[DATA UNDER STUDY]

Definition restart_limit (c r : main_configuration) : bool :=
  negb (length (mc_limits c) =? length (mc_limits r))%nat
  || existsb (fun '(e, n) =>
       let e := le_limit e in let n := le_limit n in
       negb (streq (l_database e) (l_database n)) || negb (streq (l_username e) (l_username n))
       || negb (l_max_size e =? l_max_size n) || negb (l_initial_size e =? l_initial_size n)
       || negb (l_min_size e =? l_min_size n)) (zip (mc_limits c) (mc_limits r)).

Definition restart_server (src dst : server_entry) : bool := negb (is_same_server src dst) || negb (is_same_tls src dst).

Definition check_restart_required (c r : main_configuration) : bool :=
  let cc := mc_common c in
  let rc := mc_common r in
  restart_string (cf_host cc) (cf_host rc) false
  || restart_int (cf_port cc) (cf_port rc)
  || restart_int (cf_metrics cc) (cf_metrics rc)
  || restart_int (cf_metrics_cache_max_size cc) (cf_metrics_cache_max_size rc)
  || restart_int (mc_management c) (mc_management r)
  || restart_int (mc_console c) (mc_console r)
  || restart_int (mc_pipeline c) (mc_pipeline r)
  || restart_int (cf_log_type cc) (cf_log_type rc)
  || restart_int (mc_max_connections c) (mc_max_connections r)
  || restart_string (mc_pidfile c) (mc_pidfile r) true
  || restart_int (mc_ev_backend c) (mc_ev_backend r)
  || restart_int (cf_hugepage cc) (cf_hugepage rc)
  || restart_string (mc_unix_socket_dir c) (mc_unix_socket_dir r) false
  || restart_bool (cf_tls cc) (cf_tls rc)
  || (length (mc_servers r) <? length (mc_servers c))%nat
  || existsb (fun '(n, e) => restart_server n e) (zip (mc_servers r) (mc_servers c))
  || restart_limit c r.

(** [health_check_settings_changed]. *)
Definition health_check_settings_changed (c r : main_configuration) : bool :=
  negb (Bool.eqb (mc_health_check c) (mc_health_check r))
  || negb (mc_health_check_period c =? mc_health_check_period r)
  || negb (mc_health_check_timeout c =? mc_health_check_timeout r)
  || negb (streq (mc_health_check_user c) (mc_health_check_user r)).

(** [copy_server]; the identifier that was kept is overwritten with the new, empty one. *)
Definition copy_server (dst src : server_entry) : server_entry :=
  let same := is_same_server dst src in
  ServerEntry (sv_name src) (sv_host src) (sv_port src)
    (if same then sv_version dst else 0) (if same then sv_minor_version dst else 0) (sv_system_identifier src)
    (sv_tls src) (sv_valid src) (sv_tls_cert_file src) (sv_tls_key_file src) (sv_tls_ca_file src) (sv_tls_crl_file src)
    (sv_channel_binding src)
    (if same then sv_state dst else SERVER_NOTINIT) (if same then sv_health_state dst else SERVER_HEALTH_UNKNOWN) 0
    (if same then sv_failures dst else 0) (if same then sv_auth_type dst else HEALTH_CHECK_AUTH_UNKNOWN) (sv_lineno src).

(** [copy_limit] into zeroed memory. *)
Definition copy_limit (src : limit_entry) : limit_entry := LimitEntry (le_limit src) 0 0.

(** [reset_health_check_state] for one server. *)
Definition reset_health (s : server_entry) : server_entry :=
  set_sv_auth_type HEALTH_CHECK_AUTH_UNKNOWN (set_sv_health_state SERVER_HEALTH_UNKNOWN (set_sv_failures 0 s)).

(** The logging is only restarted, and its prefix only taken over, when one of these four
    has changed. *)
Definition log_changed (c r : configuration) : bool :=
  negb (strncmp_eq (cf_log_path c) (cf_log_path r) MISC_LENGTH)
  || negb (cf_log_rotation_size c =? cf_log_rotation_size r)
  || negb (cf_log_rotation_age c =? cf_log_rotation_age r)
  || negb (cf_log_mode c =? cf_log_mode r).

Definition transfer_common (c r : configuration) : configuration :=
  let log := if log_changed c r then r else c in
  Configuration (cf_host r) (cf_port r) (cf_authentication_timeout r) (cf_log_type r) (cf_log_level r) (cf_log_path log)
    (cf_log_connections r) (cf_log_disconnections r) (cf_log_mode log) (cf_log_rotation_size log) (cf_log_rotation_age log)
    (cf_log_line_prefix log) (cf_tls r) (cf_tls_cert_file r) (cf_tls_key_file r) (cf_tls_ca_file r) (cf_tls_crl_file r)
    (cf_hugepage r) (cf_metrics r) (cf_metrics_cache_max_age r) (cf_metrics_cache_max_size r) (cf_metrics_cert_file r)
    (cf_metrics_key_file r) (cf_metrics_ca_file r).

(** The servers: a new one is copied over zeroed memory. *)
Definition transfer_servers (reset : bool) (old new : list server_entry) : list server_entry :=
  let copied := imap (fun i s => copy_server (default inhabitant (old !! i)) s) new in
  if reset then reset_health <$> copied else copied.

Definition transfer (c r : main_configuration) : main_configuration :=
  MainConfiguration (transfer_common (mc_common c) (mc_common r))
    (mc_management r) (mc_console r) (mc_pipeline r) (mc_failover r) (mc_failover_script r) (mc_failover_notify_script r)
    (mc_update_process_title r) (mc_authquery r) (mc_max_connections r) (mc_allow_unknown_users r) (mc_blocking_timeout r)
    (mc_connection_retry_delay r) (mc_idle_timeout r) (mc_rotate_frontend_password_timeout r)
    (mc_rotate_frontend_password_length r) (mc_max_connection_age r) (mc_flush_timeout r) (mc_validation r)
    (mc_background_interval r) (mc_tls_cert_monitor_interval r) (mc_max_retries r) (mc_health_check r)
    (mc_health_check_period r) (mc_health_check_timeout r) (mc_health_check_user r) (mc_startup_validation r)
    (mc_disconnect_client r) (mc_disconnect_client_force r) (mc_pidfile r) (mc_ev_backend r) (mc_keep_alive r) (mc_nodelay r)
    (mc_backlog r) (mc_tracker r) (mc_track_prepared_statements r) (mc_server_reset_query r) (mc_server_reset_query_always r)
    (mc_server_reset_query_behavior r) (mc_unix_socket_dir r)
    (transfer_servers (health_check_settings_changed c r) (mc_servers c) (mc_servers r))
    (mc_hbas r) (copy_limit <$> mc_limits r) (mc_users r) (mc_frontend_users r) (mc_admins r) (mc_superuser r).

(** The outcome of [transfer_configuration] and of a reload: the running configuration
    afterwards, or the end of the process (TLS that is not valid, a bad alias), or a file
    whose reading is undefined. *)
Inductive reloaded :=
| ReloadFailed (c : main_configuration)
| ReloadRestart (c : main_configuration)
| ReloadDone (c : main_configuration) (health_check_changed : bool)
| ReloadExit
| ReloadUndefined.

(** [tls_valid] is [pgagroal_tls_valid] for the new settings. *)
Definition transfer_configuration (tls_valid : main_configuration -> bool) (c r : main_configuration) : reloaded :=
  if check_restart_required c r then ReloadRestart c
  else
    let c' := transfer c r in
    if cf_tls (mc_common c') && ((mc_pipeline c' =? PIPELINE_SESSION) || (mc_pipeline c' =? PIPELINE_TRANSACTION))
       && negb (tls_valid c')
    then ReloadExit
    else ReloadDone c' (health_check_settings_changed c r).

(** ** Reload *)

(** The files of a reload; [None] when no path is set. *)
Record files := Files {
  f_main : option string;
  f_hba : option string;
  f_limit : option (option string);
  f_users : option (option string);
  f_frontend_users : option (option string);
  f_admins : option (option string);
  f_superuser : option (option string) }.

Context (getenv : string -> option string) (decrypt : option (string -> option string)).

[TASK OBJECTIVE]
Print exactly the lines above, between the one holding "Definition restart_server (src" and the one holding "(mc_pidfile r) true", inclusive, and nothing besides.

[RESPONSE AREA]
Definition restart_server (src dst : server_entry) : bool := negb (is_same_server src dst) || negb (is_same_tls src dst).

Definition check_restart_required (c r : main_configuration) : bool :=
  let cc := mc_common c in
  let rc := mc_common r in
  restart_string (cf_host cc) (cf_host rc) false
  || restart_int (cf_port cc) (cf_port rc)
  || restart_int (cf_metrics cc) (cf_metrics rc)
  || restart_int (cf_metrics_cache_max_size cc) (cf_metrics_cache_max_size rc)
  || restart_int (mc_management c) (mc_management r)
  || restart_int (mc_console c) (mc_console r)
  || restart_int (mc_pipeline c) (mc_pipeline r)
  || restart_int (cf_log_type cc) (cf_log_type rc)
  || restart_int (mc_max_connections c) (mc_max_connections r)
  || restart_string (mc_pidfile c) (mc_pidfile r) true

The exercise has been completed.